INPUT FOR THIS TASK

(** ** A projected token of an hour, the default of Kubernetes *)
Section lifetimes.
Context (lifetime : Z).
#[local] Instance lifetime_jwt : Jwt := concrete_jwt {["projected" := {| signed_by := "cluster";
  token_header := {| alg := RS256; typ := Some "JWT"; kid := Some "c1" |};
  token_claims := object [("jti", VString "projected-1"); ("exp", num (1700000000 + lifetime)%Z)] |}]}.
#[local] Instance lifetime_serde : SerdeJson := concrete_serde ∅.
Definition task_answer : result Workload.WorkloadExchangeError string :=
  let w := world_at 1700000000 {["/token" := "secret"]} in
  (run handle (Workload.exchange (R := Workload.kubernetes_reviewer Workload.sample_reviewer) (L := kubernetes_ledger sample_ledger)
    Workload.sample_workload_service "projected") (set_reviews w {["projected" := Workload.sample_review]})).1.
End lifetimes.
(** A task's token is granted if it is valid for ten minutes, and never if for an
    hour: the exchange then reports an unavailable ledger. *)
Example ten_minutes_granted : is_ok (task_answer 600) = true.
Proof. by vm_compute. Qed.
Example an_hour_unserved : task_answer 3600 = Err Workload.WorkloadExchangeUnavailable.
Proof. by vm_compute. Qed.
(** * Squadron qualification tracker: the qualification routes

    A shallow embedding of the server's qualification router
    (PUT /api/qualifications, POST /api/qualifications/bulk,
    GET /api/qualifications/stats, POST /api/qualifications/backfill),
    of the schema it runs against and of the role middleware, followed by
    the properties of the import reconciler, the readiness count and the
    backfill.

    The second half of the file covers the rest of the router and its
    callers: GET and DELETE /api/qualifications, [csvSafe] and the lines
    of the export, the CSV parser of the import page, the pending changes
    and the save loop of the skill board, and the bearer token between
    the client's headers and [authenticate].

    Conventions of the model.
    - UUID keys (wings, pilots, skills) are abstract identifiers, [nat].
    - Strings are [string]; [toUpperCase], [trim] and the case folding of
      ILIKE act on the ASCII range and leave every other byte alone.
    - A request field that a JSON body may omit is an [option string];
      the import contract gives records three string fields, so other
      JSON types are not represented.
    - The qualifications table carries UNIQUE(pilot_id, skill_id): it is a
      finite map keyed by that pair.  Pilots and skills are lists in the
      order in which the store returns their rows.
    - Every statement sent to the store may raise.  Which ones do is given
      by a fault schedule [nat -> bool] over the sequence number of the
      statement within the request.  The bulk route first asks the pool
      for a client; whether it gets one is a separate input, [connects]. *)

From Stdlib Require Import Ascii String.
From stdpp Require Import base gmap list strings pretty sorting.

GOAL OF THE EXERCISE
Retype every line up to and including the one that contains "#[local] Instance lifetime_jwt", beginning at the first line of the records, with no edits.

SOLUTION FOR THIS PROBLEM
(** ** A projected token of an hour, the default of Kubernetes *)
Section lifetimes.
Context (lifetime : Z).
#[local] Instance lifetime_jwt : Jwt := concrete_jwt {["projected" := {| signed_by := "cluster";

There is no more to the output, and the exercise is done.